I feel like Tiger Woods should send Jesse James a gift basket or something...
He couldn't say anything coherently but shot off a perfectly timed "that's what she said" when michelle said he'd have to ride in the trunk because she didn't have enough room up front.
He's having a heart to heart coversation with the keg about what he should do with his life.
This is the time you want your cat to have telepathy with you. To know if the guy downstairs left.
I just made a steamroller out of a christmas ornament. I feel so festive.
It feels like I've shaved away my winter coat and my vagina is going to freeze if I go outside.

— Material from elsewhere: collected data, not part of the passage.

(** The upload button of the bulk modal, wired as [onUpload={handleBulkUpload}]:
    the modal afterwards and, if it uploaded, what the page did. *)
Definition submitBulkUpload (m : BulkUploadModal.Modal)
    (ingestedSymbols : option (list IngestedSymbol)) (c : QueryClient) (w : World)
    : BulkUploadModal.Modal * option (Result * QueryClient * World) :=
  match BulkUploadModal.handleSubmit m with
  | (m', Some symbols) => (m', Some (handleBulkUpload ingestedSymbols symbols c w))
  | (m', None) => (m', None)
  end.

(** The submit button of the add modal, wired as [onAdd={handleAddSymbol}]. *)
Definition submitAddSymbol (f : AddSymbolModal.Form)
    (ingestedSymbols : option (list IngestedSymbol)) (c : QueryClient) (w : World)
    : AddSymbolModal.Form * option (Result * QueryClient * World) :=
  match AddSymbolModal.handleSubmit f with
  | (f', Some symbol) => (f', Some (handleAddSymbol ingestedSymbols symbol c w))
  | (f', None) => (f', None)
  end.
End Page.
End IngestionPage.

(** ** Search results table: [components/SymbolTable.tsx] *)

Module SymbolTable.
Import JsString Api ReactQuery Hooks.

(** [securityTypeColors] *)
Definition securityTypeColors : gmap string string :=
  {[ "STOCK" := "bg-green-900/50 text-green-300 border border-green-700";
     "FUTURES" := "bg-orange-900/50 text-orange-300 border border-orange-700" ]}.

(** [getSecurityTypeColor] *)
Definition getSecurityTypeColor (type : option string) : string :=
  if negb (truthy type) then "bg-slate-700 text-slate-300"
  else
    let found := securityTypeColors !! toUpperCase (default "" type) in
    if truthy found then default "" found else "bg-slate-700 text-slate-300".

(** The state of the table: the keys of the rows whose add button was
    pressed. *)
Definition rowKey (item : IngestedSymbol) : string :=
  symbol item +:+ "-" +:+ exchange item.

Definition isAdded (addedSymbols : gset string) (item : IngestedSymbol) : bool :=
  bool_decide (rowKey item ∈ addedSymbols).

Section Table.
Variable backend : Backend.

(** [handleAddSymbol] of the table, with [onAddSymbol] the handler of the
    search component: the mutation is started, the row is marked. *)
Definition handleAddSymbol (item : IngestedSymbol) (addedSymbols : gset string)
    (c : QueryClient) (w : World) : gset string * (Result * QueryClient * World) :=
  let added :=
    mutateAsync (useAddSymbol backend)
      (mkSymbol (symbol item) (exchange item) (description item) (securityType item))
      c w in
  ({[rowKey item]} ∪ addedSymbols, added).
End Table.
End SymbolTable.

(** ** Cookie token store: [lib/auth-secure.ts] *)

Module AuthSecure.
Import JsString.

Record CookieOptions := mkOptions {
  httpOnly : bool;
  secure : bool;
  sameSite : string;
  maxAge : N;                (* seconds *)
  path : string
}.

Record Cookie := mkCookie {
  value : string;
  options : CookieOptions
}.

Definition TOKEN_KEY : string := "authToken".
Definition REFRESH_TOKEN_KEY : string := "refreshToken".

(** [COOKIE_OPTIONS]; [production] is [process.env.NODE_ENV === 'production']. *)
Definition COOKIE_OPTIONS (production : bool) : CookieOptions :=
  mkOptions true production "strict" (60 * 60 * 24 * 7)%N "/".

(** [setToken]: the cookie store before and after. *)
Definition setToken (production : bool) (token : string) (refreshToken : option string)
    (cookieStore : gmap string Cookie) : gmap string Cookie :=
  let cookieStore := <[TOKEN_KEY := mkCookie token (COOKIE_OPTIONS production)]> cookieStore in
  if truthy refreshToken
  then <[REFRESH_TOKEN_KEY :=
           mkCookie (default "" refreshToken)
             (mkOptions true production "strict" (60 * 60 * 24 * 30)%N "/")]> cookieStore
  else cookieStore.

(** [cookieStore.get(name)?.value || null] *)
Definition getValue (name : string) (cookieStore : gmap string Cookie) : option string :=
  let v := value <$> cookieStore !! name in
  if truthy v then v else None.

Definition getToken (cookieStore : gmap string Cookie) : option string :=
  getValue TOKEN_KEY cookieStore.

Definition getRefreshToken (cookieStore : gmap string Cookie) : option string :=
  getValue REFRESH_TOKEN_KEY cookieStore.

Definition removeToken (cookieStore : gmap string Cookie) : gmap string Cookie :=
  delete REFRESH_TOKEN_KEY (delete TOKEN_KEY cookieStore).

Definition isAuthenticated (cookieStore : gmap string Cookie) : bool :=
  let token := getToken cookieStore in
  truthy token.

End AuthSecure.

(** ** The requests of the endpoint functions, as handed to the client *)

Module Requests.
Import Api.

Definition currentUserRequest : RequestConfig :=
  mkRequest GET "/users/me/" ∅ None NoBody.

Definition loginRequest (username password : string) : RequestConfig :=
  mkRequest POST "/token"
    {["Content-Type" := "application/x-www-form-urlencoded"]} None
    (FormBody [("username", username); ("password", password)]).

Definition setSymbolsRequest (symbols : list IngestedSymbol) : RequestConfig :=
  mkRequest POST "/set_ingestion_symbols/" ∅ None (SymbolsBody symbols).

Definition addSymbolRequest (symbol : IngestedSymbol) : RequestConfig :=
  mkRequest POST "/add_ingestion_symbol/" ∅ None (SymbolBody symbol).

Definition removeSymbolRequest (symbol : IngestedSymbol) : RequestConfig :=
  mkRequest POST "/remove_ingestion_symbol/" ∅ None (SymbolBody symbol).

Definition setSystemConfigRequest (config : SystemConfig) : RequestConfig :=
  mkRequest POST "/set_system_config/" ∅ None (ConfigBody config).

Definition searchRequest (params : SearchParams.t) : RequestConfig :=
  mkRequest GET "/search_symbols/" ∅ (Some params) NoBody.

End Requests.

(** ** Runs of the search component *)

Module SearchRuns.
Import Api SymbolSearch.

(** The events of a session, one after the other. *)
Definition run (backend : Backend) (events : list Event) (c : Component) : Component :=
  fold_left (fun c ev => step backend ev c) events c.

(** A search request as the component sends it: a GET of the search
    endpoint whose search text has more than two characters. *)
Definition longSearch (r : RequestConfig) : Prop :=
  method r = GET ∧ url r = "/search_symbols/" ∧
  ∃ p s, params r = Some p ∧ SearchParams.search_string p = Some s ∧
         (2 < String.length s)%nat.

End SearchRuns.

(** * Properties *)

(** ** The JavaScript [Map] *)

Module JsMapFacts.
Import JsMap.
Section Facts.
Context {V : Type}.
Implicit Types (m : JsMap.t V) (k : string) (v : V) (es : list (string * V)).

Lemma get_set k k' v m :
  get k (set k' v m) = if decide (k' = k) then Some v else get k m.
Proof.
  induction m as [|[k0 v0] m IH]; simpl.
  - repeat case_decide; congruence.
  - destruct (decide (k0 = k')) as [->|Hne]; simpl.
    + repeat case_decide; congruence.
    + rewrite IH. repeat case_decide; congruence.
Qed.

Lemma keys_set_in k v m : k ∈ keys m → keys (set k v m) = keys m.
Proof.
  induction m as [|[k0 v0] m IH]; simpl; intros Hin.
  - by apply elem_of_nil in Hin.
  - case_decide; simpl; [done|].
    apply elem_of_cons in Hin as [->|Hin]; [done|]. by rewrite IH.
Qed.

Lemma keys_set_notin k v m : k ∉ keys m → set k v m = m ++ [(k, v)].
Proof.
  induction m as [|[k0 v0] m IH]; simpl; intros Hin; [done|].
  apply not_elem_of_cons in Hin as [Hne Hin].
  case_decide; [congruence|]. by rewrite IH.
Qed.

Lemma get_None k m : get k m = None ↔ k ∉ keys m.
Proof.
  induction m as [|[k0 v0] m IH]; simpl.
  - split; [intros _; apply not_elem_of_nil|done].
  - rewrite not_elem_of_cons, <- IH. case_decide; split; try done.
    + intros [? _]. congruence.
    + by intros [_ ?].
Qed.

Lemma NoDup_keys_set k v m : NoDup (keys m) → NoDup (keys (set k v m)).
Proof.
  intros Hnd. destruct (decide (k ∈ keys m)) as [Hin|Hin].
  - by rewrite keys_set_in.
  - rewrite keys_set_notin by done. unfold keys. rewrite map_app. simpl.
    apply NoDup_app. split_and!; [done| |apply NoDup_singleton].
    intros x Hx Hx'. apply list_elem_of_singleton in Hx' as ->. done.
Qed.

What can I say? I like my food like I like my women, not entirely fucked by our contemporary world.
Well, you know sobriety isn't something I like to do on the reg.
The window painters skipped us. They didn't know what to do with the giant SMOKE WEED in the window. So they just skipped it.
don't worry i won't let him get attached. I put on my Hulk onesie after sex and yelled I SMASHED YOU. never seen a guy looked so confused.
He would come to class in wrapped in nothing but a pink towel
You know your acid trip is going well when the orange you're eating gives you a life lesson
I got so many dick pics last night. It was like a slideshow from heaven.
I asked you why you bought a sword and you then replied with the greek alphabet and then tried to assure me that samurais are apart of greek life.
It was just like the old times. We watched movies and shit. But not like old times-i fucked her hot brother when she was in the shower? Times are a'changin.